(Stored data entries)
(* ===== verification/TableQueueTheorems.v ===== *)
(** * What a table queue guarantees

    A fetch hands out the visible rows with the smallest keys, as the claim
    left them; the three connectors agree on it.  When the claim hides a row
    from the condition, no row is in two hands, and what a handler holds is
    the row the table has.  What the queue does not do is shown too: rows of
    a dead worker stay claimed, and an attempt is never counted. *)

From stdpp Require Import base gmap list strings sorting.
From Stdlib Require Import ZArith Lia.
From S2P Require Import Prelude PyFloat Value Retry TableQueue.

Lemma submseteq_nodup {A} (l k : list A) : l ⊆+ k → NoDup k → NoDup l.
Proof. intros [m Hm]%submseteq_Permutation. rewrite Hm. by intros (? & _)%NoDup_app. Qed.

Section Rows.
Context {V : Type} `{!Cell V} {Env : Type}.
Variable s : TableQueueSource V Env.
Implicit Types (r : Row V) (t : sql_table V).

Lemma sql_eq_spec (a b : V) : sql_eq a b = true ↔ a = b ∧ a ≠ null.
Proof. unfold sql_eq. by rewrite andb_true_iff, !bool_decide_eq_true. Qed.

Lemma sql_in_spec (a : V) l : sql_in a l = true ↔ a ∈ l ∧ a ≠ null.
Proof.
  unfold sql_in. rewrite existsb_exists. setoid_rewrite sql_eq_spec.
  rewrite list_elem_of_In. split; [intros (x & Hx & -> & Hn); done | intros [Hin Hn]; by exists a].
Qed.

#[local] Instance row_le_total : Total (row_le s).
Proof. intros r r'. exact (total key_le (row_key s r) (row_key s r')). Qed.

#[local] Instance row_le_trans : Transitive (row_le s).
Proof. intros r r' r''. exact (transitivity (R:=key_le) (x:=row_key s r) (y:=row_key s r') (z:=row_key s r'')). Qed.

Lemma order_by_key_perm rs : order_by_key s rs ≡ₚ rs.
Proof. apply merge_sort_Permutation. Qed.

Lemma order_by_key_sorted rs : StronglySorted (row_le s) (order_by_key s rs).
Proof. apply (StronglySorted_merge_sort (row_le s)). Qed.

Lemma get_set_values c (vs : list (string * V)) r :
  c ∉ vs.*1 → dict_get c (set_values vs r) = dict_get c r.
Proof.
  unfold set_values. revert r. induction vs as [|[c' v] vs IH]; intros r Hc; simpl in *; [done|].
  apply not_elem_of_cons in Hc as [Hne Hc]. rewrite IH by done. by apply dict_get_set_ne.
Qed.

...

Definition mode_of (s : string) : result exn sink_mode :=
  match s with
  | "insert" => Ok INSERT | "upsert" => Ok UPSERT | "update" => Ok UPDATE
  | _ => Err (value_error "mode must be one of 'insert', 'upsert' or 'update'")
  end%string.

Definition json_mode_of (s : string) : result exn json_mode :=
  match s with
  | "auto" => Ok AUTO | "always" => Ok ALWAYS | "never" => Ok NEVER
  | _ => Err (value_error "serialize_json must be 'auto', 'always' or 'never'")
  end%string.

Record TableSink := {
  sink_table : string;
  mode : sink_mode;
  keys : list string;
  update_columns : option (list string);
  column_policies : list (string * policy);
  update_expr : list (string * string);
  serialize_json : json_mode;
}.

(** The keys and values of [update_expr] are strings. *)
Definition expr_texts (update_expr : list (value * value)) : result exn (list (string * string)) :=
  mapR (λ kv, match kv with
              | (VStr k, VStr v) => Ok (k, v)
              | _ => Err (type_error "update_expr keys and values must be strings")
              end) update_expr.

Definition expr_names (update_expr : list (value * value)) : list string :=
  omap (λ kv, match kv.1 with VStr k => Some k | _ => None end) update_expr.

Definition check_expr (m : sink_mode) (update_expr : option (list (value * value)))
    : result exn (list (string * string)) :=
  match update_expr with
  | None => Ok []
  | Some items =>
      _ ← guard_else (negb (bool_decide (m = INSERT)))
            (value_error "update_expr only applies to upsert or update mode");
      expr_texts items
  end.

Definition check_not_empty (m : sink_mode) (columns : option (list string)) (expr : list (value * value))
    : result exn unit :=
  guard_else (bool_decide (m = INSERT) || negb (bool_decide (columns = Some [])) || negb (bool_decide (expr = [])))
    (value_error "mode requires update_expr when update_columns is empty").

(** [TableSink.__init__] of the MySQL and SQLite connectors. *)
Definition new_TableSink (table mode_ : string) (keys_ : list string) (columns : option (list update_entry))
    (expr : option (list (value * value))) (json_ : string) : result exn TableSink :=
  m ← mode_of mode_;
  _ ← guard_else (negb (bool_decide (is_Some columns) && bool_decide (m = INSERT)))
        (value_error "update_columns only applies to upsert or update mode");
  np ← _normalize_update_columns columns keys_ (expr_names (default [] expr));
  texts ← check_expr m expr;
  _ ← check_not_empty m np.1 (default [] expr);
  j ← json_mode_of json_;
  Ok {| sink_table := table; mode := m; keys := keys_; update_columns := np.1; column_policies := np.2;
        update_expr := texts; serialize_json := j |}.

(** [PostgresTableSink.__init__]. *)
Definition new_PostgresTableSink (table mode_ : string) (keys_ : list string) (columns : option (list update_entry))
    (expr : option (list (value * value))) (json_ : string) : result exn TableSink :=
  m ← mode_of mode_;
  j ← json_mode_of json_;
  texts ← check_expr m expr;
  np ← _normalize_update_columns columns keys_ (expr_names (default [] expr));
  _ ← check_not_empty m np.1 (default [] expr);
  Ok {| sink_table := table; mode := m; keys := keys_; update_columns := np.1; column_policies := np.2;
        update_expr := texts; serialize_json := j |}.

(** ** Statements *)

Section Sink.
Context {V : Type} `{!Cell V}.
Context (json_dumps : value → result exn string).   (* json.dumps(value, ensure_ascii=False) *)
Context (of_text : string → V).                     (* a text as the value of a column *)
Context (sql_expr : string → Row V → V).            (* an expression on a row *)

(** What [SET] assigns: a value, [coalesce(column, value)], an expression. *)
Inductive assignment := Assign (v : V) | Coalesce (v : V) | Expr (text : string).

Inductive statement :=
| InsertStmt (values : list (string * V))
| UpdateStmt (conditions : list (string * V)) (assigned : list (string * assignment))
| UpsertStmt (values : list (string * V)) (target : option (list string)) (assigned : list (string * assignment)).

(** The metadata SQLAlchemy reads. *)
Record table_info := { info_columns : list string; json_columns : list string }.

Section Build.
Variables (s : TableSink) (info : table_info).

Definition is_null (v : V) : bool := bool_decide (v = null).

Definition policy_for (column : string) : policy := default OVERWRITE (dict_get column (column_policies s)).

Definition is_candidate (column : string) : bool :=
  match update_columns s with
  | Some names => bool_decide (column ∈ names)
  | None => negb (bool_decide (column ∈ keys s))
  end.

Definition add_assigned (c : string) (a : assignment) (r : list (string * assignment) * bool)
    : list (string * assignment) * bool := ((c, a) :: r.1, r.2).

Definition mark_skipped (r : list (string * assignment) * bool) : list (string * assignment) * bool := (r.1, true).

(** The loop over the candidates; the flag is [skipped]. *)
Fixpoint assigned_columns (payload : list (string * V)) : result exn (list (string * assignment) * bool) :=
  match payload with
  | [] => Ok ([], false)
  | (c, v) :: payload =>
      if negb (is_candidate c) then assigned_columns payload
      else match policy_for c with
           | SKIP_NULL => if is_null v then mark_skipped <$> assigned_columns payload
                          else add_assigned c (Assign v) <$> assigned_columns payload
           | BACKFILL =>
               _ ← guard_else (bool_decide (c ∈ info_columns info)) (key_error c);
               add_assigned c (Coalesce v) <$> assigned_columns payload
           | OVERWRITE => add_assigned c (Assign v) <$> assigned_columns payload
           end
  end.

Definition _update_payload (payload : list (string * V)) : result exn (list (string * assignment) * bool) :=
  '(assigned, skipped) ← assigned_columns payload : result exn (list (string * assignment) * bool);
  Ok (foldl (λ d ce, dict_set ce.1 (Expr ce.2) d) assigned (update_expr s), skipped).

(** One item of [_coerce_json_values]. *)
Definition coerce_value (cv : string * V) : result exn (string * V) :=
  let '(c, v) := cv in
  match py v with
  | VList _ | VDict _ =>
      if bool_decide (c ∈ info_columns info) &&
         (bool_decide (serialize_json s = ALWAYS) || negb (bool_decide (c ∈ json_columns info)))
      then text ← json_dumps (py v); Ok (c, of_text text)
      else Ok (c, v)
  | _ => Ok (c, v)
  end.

...

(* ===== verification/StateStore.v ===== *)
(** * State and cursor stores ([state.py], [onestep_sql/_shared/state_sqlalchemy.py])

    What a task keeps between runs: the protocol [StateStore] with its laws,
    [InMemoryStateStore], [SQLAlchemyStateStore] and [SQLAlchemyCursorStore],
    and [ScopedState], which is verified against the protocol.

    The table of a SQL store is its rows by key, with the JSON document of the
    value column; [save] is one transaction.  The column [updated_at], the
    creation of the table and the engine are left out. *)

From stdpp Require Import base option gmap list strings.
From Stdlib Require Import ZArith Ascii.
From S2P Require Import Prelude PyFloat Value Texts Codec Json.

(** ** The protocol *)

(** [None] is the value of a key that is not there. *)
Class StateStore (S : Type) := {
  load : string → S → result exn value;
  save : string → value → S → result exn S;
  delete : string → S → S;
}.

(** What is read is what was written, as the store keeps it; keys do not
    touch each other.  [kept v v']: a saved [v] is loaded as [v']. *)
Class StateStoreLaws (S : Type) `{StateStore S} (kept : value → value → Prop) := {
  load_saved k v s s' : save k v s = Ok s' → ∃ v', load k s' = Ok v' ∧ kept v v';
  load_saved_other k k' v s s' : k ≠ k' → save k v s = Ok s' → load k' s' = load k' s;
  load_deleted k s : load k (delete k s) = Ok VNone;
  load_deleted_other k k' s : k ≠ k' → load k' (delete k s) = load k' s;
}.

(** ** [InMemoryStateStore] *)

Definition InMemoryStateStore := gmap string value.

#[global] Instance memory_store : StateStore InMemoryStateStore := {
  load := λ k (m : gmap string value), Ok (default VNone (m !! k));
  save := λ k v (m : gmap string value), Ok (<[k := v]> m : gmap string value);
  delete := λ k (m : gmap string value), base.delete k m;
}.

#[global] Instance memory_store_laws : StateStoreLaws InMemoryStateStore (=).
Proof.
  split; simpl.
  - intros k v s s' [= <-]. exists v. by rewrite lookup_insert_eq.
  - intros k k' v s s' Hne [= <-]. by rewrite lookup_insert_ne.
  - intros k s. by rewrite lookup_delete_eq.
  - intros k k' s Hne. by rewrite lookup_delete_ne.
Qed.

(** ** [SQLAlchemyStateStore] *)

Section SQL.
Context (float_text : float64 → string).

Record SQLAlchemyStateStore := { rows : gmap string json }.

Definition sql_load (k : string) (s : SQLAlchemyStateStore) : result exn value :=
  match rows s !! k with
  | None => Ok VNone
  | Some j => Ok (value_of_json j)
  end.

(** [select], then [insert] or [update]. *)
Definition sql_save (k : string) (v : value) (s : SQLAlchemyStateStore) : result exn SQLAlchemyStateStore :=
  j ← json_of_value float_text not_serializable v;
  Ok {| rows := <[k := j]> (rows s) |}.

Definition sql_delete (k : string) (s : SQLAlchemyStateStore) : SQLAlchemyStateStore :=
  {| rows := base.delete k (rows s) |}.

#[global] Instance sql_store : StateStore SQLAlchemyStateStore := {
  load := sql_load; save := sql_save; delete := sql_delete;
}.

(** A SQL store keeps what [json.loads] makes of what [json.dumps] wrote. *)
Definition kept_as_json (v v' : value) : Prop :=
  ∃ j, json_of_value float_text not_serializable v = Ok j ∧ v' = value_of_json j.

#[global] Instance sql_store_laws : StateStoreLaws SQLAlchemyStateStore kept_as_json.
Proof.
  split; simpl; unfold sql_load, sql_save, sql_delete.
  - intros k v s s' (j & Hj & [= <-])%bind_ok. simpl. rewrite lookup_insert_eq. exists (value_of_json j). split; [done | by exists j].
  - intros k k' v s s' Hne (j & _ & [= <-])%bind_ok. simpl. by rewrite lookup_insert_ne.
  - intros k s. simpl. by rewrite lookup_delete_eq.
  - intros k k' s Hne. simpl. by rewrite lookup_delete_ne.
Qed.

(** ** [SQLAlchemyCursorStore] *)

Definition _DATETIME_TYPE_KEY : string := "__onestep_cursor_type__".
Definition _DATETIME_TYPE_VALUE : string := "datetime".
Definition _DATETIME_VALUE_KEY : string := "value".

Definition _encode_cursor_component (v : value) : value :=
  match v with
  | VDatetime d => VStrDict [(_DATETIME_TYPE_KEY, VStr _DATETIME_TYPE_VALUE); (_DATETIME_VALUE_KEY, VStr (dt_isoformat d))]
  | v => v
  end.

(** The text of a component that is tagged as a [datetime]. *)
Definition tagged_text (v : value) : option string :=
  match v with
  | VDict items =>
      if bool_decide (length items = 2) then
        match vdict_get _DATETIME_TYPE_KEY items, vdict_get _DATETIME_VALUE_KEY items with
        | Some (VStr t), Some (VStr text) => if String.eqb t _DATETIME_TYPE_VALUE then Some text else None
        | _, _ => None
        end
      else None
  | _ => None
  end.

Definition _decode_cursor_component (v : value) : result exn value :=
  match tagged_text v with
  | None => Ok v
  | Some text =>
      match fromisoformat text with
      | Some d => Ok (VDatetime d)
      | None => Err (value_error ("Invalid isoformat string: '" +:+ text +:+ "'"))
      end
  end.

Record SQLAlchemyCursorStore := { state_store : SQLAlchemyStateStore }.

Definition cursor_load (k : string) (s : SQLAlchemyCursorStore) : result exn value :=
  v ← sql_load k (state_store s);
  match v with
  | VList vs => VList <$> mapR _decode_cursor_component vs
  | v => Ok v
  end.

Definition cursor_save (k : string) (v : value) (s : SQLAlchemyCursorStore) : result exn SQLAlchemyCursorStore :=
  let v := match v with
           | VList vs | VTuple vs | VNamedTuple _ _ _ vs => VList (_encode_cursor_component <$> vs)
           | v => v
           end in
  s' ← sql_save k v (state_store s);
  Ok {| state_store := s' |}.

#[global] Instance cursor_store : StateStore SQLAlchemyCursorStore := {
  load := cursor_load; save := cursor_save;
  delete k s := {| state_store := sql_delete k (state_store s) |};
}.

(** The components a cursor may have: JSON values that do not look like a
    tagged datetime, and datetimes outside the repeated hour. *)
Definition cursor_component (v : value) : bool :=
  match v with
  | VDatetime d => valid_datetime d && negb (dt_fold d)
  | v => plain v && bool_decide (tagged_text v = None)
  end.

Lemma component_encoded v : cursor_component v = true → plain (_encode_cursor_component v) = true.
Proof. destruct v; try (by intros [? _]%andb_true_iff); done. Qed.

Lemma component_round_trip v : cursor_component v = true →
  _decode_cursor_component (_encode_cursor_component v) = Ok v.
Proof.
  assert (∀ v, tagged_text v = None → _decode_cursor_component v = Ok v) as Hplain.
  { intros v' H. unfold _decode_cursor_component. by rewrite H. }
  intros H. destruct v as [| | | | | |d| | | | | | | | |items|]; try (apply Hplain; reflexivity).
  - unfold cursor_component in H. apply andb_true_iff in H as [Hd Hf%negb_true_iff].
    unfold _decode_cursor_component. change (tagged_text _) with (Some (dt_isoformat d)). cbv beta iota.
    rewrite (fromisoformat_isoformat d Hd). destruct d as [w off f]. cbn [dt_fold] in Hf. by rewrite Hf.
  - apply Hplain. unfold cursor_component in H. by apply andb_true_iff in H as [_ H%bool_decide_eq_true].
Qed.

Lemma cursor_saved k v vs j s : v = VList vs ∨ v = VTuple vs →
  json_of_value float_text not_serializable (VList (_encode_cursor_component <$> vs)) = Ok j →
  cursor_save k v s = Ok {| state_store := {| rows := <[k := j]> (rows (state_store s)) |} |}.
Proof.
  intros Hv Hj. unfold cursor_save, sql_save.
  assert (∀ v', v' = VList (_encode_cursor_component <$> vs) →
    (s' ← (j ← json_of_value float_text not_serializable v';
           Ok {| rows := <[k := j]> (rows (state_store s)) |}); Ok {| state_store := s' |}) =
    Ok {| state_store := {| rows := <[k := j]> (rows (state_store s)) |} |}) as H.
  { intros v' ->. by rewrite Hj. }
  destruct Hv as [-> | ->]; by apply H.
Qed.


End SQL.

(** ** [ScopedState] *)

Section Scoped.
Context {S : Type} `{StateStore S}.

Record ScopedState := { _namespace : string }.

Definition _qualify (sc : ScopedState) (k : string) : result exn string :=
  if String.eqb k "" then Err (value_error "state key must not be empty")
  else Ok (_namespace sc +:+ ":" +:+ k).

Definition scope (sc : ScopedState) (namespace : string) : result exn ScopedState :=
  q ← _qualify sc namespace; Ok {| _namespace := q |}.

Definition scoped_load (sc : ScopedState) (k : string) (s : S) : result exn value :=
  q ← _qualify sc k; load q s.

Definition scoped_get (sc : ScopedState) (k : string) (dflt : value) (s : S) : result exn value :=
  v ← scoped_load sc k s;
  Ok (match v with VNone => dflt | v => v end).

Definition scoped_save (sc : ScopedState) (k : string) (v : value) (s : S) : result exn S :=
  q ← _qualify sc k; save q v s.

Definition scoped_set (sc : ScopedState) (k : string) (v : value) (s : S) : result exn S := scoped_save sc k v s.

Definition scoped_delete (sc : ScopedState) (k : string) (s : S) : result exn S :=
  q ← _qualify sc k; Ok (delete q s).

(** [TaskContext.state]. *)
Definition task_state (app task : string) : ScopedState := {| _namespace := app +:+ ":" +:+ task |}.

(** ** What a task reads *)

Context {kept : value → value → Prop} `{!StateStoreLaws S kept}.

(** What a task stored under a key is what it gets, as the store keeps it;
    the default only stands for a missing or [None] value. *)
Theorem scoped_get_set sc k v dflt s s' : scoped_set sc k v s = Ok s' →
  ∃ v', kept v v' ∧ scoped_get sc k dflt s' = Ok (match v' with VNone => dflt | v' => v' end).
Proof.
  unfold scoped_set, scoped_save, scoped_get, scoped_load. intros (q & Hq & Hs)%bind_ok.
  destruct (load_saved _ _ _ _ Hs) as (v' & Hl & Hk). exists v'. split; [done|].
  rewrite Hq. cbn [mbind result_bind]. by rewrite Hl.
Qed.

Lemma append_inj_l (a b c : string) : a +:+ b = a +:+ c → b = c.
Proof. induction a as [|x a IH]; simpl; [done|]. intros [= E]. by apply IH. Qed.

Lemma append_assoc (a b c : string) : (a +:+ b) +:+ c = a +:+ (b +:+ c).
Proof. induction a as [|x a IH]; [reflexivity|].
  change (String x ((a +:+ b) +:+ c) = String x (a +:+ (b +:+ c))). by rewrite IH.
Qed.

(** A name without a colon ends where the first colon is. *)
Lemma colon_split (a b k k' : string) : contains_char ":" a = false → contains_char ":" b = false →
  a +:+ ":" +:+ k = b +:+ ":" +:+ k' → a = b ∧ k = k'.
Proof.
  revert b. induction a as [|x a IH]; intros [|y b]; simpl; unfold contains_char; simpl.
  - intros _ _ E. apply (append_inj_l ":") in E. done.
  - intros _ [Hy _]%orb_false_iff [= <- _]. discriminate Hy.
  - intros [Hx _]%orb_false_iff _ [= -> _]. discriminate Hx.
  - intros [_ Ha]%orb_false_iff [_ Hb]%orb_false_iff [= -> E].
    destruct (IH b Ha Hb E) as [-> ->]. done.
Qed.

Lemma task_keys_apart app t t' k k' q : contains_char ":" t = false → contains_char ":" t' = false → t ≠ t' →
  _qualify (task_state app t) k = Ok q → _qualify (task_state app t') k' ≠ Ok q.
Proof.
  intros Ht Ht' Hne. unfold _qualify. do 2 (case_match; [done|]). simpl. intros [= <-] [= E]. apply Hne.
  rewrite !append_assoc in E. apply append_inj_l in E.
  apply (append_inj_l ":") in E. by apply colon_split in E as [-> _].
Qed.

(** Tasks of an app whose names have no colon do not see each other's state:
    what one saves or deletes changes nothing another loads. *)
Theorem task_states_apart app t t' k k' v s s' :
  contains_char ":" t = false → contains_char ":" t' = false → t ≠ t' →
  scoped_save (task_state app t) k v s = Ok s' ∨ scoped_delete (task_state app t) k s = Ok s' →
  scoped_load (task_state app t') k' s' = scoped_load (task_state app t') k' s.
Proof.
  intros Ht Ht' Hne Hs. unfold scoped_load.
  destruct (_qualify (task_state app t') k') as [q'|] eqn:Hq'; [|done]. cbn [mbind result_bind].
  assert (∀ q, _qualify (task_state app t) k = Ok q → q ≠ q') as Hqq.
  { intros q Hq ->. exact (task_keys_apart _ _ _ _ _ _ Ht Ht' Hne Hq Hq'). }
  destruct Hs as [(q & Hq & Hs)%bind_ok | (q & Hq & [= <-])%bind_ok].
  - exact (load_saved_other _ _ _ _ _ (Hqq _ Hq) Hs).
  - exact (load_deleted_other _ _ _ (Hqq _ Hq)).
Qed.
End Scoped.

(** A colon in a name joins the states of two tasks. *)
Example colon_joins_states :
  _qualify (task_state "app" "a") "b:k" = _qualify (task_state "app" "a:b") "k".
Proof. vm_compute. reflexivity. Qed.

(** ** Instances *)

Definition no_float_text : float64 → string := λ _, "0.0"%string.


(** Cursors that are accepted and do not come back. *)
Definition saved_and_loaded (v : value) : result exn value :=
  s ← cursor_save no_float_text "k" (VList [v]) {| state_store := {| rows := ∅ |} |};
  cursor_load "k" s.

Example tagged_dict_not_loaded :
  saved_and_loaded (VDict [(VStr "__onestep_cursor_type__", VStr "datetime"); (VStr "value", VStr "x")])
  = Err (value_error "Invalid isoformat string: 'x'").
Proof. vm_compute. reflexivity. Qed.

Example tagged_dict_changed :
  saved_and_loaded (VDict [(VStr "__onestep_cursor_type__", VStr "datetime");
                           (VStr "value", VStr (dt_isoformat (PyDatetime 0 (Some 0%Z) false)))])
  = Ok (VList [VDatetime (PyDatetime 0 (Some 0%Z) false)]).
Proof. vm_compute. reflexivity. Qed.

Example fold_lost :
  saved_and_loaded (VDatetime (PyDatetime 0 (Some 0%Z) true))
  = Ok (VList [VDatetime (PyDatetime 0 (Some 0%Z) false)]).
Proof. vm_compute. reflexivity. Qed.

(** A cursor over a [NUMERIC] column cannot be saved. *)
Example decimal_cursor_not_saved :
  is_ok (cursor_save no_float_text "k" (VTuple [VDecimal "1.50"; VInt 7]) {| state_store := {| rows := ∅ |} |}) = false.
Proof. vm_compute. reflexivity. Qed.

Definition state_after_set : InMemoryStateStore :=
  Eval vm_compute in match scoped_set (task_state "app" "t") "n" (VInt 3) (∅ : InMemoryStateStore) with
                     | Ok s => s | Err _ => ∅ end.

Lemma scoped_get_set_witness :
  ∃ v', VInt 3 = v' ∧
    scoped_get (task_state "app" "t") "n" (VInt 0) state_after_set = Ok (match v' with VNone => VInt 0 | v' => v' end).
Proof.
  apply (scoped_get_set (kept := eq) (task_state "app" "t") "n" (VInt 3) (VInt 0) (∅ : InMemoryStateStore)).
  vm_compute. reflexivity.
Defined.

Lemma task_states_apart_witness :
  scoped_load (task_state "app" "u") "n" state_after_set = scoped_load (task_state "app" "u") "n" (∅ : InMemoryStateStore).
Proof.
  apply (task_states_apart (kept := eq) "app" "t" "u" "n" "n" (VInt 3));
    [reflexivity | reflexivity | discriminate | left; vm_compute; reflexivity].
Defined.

> _Activity_: Provide only the count of lines in the records above that hold the word "OVERWRITE".

> _Final answer_: 2